## Activity
Scan the records for the word "Hrow". Copy each line that includes it.

##########

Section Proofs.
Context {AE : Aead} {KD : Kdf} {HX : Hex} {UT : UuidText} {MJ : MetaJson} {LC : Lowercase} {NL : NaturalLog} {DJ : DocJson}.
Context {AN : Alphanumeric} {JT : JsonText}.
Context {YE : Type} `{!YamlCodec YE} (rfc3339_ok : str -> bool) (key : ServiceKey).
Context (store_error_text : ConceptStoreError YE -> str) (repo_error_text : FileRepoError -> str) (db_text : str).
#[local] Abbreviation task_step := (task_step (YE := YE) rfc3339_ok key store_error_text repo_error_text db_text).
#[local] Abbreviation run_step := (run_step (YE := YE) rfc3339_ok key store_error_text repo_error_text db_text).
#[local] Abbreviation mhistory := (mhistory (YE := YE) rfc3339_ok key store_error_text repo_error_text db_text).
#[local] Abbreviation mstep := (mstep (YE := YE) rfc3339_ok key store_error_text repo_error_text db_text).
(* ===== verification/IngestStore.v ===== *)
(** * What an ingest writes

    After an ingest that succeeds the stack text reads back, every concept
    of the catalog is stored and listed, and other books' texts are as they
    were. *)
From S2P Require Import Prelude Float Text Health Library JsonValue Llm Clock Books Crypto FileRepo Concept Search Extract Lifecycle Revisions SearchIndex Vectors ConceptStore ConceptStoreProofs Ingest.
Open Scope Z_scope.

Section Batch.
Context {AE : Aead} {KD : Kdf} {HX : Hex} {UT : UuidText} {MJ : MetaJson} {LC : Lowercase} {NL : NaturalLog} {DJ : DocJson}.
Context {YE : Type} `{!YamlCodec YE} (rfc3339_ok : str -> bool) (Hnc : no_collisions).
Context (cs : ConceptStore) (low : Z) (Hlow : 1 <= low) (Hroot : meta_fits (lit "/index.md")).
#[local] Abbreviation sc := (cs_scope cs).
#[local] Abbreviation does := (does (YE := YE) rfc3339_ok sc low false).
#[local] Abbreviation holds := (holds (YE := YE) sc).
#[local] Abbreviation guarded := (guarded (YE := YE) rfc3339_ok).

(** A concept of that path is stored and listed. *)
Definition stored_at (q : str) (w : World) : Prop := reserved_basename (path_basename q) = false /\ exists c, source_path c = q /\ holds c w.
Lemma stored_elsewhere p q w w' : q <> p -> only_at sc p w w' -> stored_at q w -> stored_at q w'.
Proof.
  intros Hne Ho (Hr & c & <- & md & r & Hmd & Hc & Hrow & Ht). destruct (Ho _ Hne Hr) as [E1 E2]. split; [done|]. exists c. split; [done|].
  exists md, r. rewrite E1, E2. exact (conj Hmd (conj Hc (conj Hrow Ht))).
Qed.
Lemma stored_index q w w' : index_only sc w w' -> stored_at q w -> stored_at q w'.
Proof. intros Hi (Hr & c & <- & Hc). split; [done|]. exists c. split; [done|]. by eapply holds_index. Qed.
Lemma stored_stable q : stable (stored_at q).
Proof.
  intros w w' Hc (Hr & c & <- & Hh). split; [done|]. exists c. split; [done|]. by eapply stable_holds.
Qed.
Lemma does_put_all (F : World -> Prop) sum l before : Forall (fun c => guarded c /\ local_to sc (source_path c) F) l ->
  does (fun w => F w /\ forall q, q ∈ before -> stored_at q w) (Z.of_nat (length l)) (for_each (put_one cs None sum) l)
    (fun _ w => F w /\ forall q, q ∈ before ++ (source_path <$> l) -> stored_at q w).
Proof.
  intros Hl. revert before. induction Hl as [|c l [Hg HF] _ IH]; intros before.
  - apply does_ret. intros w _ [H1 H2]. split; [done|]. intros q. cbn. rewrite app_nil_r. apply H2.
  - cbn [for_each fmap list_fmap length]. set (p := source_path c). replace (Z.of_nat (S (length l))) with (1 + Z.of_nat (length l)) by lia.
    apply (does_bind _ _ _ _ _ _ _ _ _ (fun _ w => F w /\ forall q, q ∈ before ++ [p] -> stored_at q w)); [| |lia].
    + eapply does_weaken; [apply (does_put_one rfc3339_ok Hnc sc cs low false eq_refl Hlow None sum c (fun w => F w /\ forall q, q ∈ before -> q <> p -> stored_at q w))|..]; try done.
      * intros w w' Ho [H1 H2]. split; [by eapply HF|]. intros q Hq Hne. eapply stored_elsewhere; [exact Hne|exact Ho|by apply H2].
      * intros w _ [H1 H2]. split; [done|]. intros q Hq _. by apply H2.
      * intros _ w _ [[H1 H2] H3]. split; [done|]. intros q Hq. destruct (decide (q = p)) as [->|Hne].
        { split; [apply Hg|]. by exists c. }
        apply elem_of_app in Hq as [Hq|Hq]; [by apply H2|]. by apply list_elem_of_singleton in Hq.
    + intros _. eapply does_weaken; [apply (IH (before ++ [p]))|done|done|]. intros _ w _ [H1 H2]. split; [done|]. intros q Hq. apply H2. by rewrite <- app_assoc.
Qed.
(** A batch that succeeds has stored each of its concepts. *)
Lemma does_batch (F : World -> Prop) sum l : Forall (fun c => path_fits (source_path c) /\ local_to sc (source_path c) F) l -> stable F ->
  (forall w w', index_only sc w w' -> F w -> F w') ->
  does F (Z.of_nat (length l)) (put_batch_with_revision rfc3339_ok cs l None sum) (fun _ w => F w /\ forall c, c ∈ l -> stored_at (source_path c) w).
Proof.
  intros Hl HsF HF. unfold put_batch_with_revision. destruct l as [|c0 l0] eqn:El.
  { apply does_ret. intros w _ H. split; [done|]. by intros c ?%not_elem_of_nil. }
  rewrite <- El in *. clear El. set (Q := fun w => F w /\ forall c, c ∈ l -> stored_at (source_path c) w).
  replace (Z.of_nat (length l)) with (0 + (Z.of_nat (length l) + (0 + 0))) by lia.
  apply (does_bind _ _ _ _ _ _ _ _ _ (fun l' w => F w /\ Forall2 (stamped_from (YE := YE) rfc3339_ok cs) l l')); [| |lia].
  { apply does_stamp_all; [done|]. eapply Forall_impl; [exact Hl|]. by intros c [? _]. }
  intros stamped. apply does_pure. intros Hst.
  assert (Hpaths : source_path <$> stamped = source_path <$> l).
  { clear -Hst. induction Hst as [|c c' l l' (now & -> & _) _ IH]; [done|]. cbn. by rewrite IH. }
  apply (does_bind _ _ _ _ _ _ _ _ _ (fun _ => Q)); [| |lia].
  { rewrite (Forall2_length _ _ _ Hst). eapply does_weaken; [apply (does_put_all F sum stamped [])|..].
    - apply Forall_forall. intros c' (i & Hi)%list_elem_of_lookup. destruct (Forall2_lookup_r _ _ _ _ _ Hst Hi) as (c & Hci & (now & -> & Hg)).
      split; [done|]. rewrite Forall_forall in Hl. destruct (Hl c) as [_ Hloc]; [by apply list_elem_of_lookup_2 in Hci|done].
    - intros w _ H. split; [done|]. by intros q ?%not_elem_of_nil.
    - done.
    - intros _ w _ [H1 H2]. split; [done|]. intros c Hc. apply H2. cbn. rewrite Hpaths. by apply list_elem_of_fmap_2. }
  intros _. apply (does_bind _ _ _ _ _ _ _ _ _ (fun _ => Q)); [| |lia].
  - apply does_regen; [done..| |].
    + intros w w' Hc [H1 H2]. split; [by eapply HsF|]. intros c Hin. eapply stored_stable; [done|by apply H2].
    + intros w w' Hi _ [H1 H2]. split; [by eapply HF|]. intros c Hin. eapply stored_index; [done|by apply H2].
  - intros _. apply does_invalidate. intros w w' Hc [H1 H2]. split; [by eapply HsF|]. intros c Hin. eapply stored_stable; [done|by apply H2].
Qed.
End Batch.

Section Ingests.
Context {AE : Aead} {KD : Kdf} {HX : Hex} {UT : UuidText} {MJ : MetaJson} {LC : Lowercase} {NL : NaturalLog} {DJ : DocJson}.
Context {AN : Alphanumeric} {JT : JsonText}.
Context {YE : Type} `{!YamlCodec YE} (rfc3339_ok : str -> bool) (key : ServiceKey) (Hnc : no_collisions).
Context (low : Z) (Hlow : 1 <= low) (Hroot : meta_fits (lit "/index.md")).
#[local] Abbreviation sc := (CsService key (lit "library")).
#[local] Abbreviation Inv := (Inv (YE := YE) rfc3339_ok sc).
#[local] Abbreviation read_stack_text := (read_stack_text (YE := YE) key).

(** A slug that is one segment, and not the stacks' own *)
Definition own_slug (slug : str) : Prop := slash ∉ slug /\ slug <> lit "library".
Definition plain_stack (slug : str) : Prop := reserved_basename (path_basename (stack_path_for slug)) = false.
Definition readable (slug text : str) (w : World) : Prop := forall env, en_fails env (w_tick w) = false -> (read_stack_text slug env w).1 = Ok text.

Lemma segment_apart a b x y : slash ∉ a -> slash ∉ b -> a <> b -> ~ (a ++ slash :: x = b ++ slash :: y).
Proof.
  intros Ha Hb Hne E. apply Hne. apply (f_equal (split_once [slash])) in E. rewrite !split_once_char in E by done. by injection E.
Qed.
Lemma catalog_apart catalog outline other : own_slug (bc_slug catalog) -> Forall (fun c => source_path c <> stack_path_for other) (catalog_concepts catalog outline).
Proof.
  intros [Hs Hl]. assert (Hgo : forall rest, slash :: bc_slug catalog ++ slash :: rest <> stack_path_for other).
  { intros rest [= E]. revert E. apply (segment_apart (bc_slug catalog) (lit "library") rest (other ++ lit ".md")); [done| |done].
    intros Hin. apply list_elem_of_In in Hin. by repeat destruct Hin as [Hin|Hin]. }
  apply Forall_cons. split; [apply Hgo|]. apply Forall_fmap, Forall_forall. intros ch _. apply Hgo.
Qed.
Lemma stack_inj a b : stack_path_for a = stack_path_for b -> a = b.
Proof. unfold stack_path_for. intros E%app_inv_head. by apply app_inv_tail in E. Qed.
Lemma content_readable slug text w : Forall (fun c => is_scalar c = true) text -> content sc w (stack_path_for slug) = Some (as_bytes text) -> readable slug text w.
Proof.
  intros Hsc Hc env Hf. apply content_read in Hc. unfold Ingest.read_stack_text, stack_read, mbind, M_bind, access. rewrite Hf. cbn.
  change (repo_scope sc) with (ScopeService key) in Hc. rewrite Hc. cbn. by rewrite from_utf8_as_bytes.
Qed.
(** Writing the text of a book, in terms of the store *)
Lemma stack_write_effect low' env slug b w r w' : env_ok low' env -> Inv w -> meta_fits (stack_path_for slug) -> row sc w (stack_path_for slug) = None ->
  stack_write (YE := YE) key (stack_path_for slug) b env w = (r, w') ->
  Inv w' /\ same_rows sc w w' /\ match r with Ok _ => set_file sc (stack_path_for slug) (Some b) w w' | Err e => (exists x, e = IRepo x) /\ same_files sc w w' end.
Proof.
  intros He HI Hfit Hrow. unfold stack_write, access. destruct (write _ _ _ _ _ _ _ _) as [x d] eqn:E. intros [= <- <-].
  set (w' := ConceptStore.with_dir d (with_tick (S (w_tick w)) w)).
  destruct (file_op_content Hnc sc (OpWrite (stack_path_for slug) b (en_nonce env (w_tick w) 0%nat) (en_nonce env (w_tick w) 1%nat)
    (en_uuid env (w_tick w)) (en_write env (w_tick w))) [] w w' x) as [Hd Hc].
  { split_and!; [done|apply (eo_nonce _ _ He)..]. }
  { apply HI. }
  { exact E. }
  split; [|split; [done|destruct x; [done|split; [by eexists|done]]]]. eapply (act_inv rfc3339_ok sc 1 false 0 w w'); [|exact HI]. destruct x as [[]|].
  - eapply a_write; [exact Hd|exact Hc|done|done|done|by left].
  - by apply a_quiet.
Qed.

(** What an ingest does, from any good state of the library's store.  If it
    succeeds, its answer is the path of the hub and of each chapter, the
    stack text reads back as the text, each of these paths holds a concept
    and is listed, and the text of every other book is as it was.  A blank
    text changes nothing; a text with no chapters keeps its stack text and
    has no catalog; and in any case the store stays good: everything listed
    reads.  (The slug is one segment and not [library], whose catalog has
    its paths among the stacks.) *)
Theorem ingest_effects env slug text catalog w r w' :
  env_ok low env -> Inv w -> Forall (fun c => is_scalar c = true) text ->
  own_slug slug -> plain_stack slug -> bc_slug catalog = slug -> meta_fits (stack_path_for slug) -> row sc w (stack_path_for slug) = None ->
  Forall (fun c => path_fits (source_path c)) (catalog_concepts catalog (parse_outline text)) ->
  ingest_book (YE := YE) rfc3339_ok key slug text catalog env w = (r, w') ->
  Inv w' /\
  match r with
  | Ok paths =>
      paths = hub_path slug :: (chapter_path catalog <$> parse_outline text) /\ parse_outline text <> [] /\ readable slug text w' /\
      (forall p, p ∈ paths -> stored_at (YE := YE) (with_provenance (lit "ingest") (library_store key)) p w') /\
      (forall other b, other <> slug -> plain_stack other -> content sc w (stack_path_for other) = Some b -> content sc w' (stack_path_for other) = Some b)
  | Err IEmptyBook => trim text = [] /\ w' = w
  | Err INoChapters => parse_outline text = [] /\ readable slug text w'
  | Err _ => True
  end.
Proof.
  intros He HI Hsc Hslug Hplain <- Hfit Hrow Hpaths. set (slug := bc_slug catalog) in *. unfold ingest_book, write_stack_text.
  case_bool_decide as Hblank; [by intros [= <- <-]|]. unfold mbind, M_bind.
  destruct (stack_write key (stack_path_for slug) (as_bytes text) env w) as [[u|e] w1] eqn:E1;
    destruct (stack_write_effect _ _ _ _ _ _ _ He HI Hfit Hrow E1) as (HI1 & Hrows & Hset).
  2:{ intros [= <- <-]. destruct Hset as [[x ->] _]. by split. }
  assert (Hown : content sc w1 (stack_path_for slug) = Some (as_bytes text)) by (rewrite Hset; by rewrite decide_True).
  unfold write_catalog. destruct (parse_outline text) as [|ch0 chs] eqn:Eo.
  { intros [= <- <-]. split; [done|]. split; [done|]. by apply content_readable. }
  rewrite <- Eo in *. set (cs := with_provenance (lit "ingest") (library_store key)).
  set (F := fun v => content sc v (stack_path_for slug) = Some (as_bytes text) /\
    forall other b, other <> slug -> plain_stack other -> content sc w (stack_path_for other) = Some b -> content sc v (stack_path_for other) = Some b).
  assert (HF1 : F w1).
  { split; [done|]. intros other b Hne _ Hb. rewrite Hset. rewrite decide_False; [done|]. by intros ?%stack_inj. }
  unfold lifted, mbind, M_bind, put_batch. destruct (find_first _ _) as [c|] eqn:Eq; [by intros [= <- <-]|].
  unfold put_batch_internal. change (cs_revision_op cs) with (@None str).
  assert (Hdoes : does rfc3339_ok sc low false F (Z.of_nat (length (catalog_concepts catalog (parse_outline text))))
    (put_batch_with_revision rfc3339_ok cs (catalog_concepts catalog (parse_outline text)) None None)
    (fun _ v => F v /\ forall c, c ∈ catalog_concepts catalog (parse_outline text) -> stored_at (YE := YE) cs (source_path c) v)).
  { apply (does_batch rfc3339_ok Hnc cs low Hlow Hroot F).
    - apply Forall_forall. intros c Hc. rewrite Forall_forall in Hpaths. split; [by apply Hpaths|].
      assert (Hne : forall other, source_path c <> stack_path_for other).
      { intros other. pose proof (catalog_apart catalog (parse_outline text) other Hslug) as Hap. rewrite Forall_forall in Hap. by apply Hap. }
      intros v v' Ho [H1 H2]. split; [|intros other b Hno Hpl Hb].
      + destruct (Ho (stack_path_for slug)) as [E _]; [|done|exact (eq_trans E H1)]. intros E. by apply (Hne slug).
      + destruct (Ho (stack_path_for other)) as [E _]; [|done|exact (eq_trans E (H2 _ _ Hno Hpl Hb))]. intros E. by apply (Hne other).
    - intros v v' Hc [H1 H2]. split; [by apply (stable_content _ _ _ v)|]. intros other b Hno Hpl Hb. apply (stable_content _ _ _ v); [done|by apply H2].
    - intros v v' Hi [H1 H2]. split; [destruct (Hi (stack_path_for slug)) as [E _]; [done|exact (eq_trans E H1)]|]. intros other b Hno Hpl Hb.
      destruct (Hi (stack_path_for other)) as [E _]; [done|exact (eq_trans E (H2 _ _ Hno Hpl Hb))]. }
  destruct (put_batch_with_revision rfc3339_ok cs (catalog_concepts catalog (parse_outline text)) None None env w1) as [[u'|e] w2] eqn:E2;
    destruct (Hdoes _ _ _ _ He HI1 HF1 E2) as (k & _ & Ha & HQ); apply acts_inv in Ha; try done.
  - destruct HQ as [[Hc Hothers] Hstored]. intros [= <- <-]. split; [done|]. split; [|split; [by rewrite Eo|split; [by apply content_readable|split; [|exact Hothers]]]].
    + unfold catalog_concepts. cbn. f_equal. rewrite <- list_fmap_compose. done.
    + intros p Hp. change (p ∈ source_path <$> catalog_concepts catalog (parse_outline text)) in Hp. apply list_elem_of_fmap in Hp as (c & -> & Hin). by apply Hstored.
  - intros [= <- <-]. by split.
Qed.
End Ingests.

##########

## Expected answer
  intros Hne Ho (Hr & c & <- & md & r & Hmd & Hc & Hrow & Ht). destruct (Ho _ Hne Hr) as [E1 E2]. split; [done|]. exists c. split; [done|].
  exists md, r. rewrite E1, E2. exact (conj Hmd (conj Hc (conj Hrow Ht))).
  intros He HI Hfit Hrow. unfold stack_write, access. destruct (write _ _ _ _ _ _ _ _) as [x d] eqn:E. intros [= <- <-].
  intros He HI Hsc Hslug Hplain <- Hfit Hrow Hpaths. set (slug := bc_slug catalog) in *. unfold ingest_book, write_stack_text.
    destruct (stack_write_effect _ _ _ _ _ _ _ He HI Hfit Hrow E1) as (HI1 & Hrows & Hset).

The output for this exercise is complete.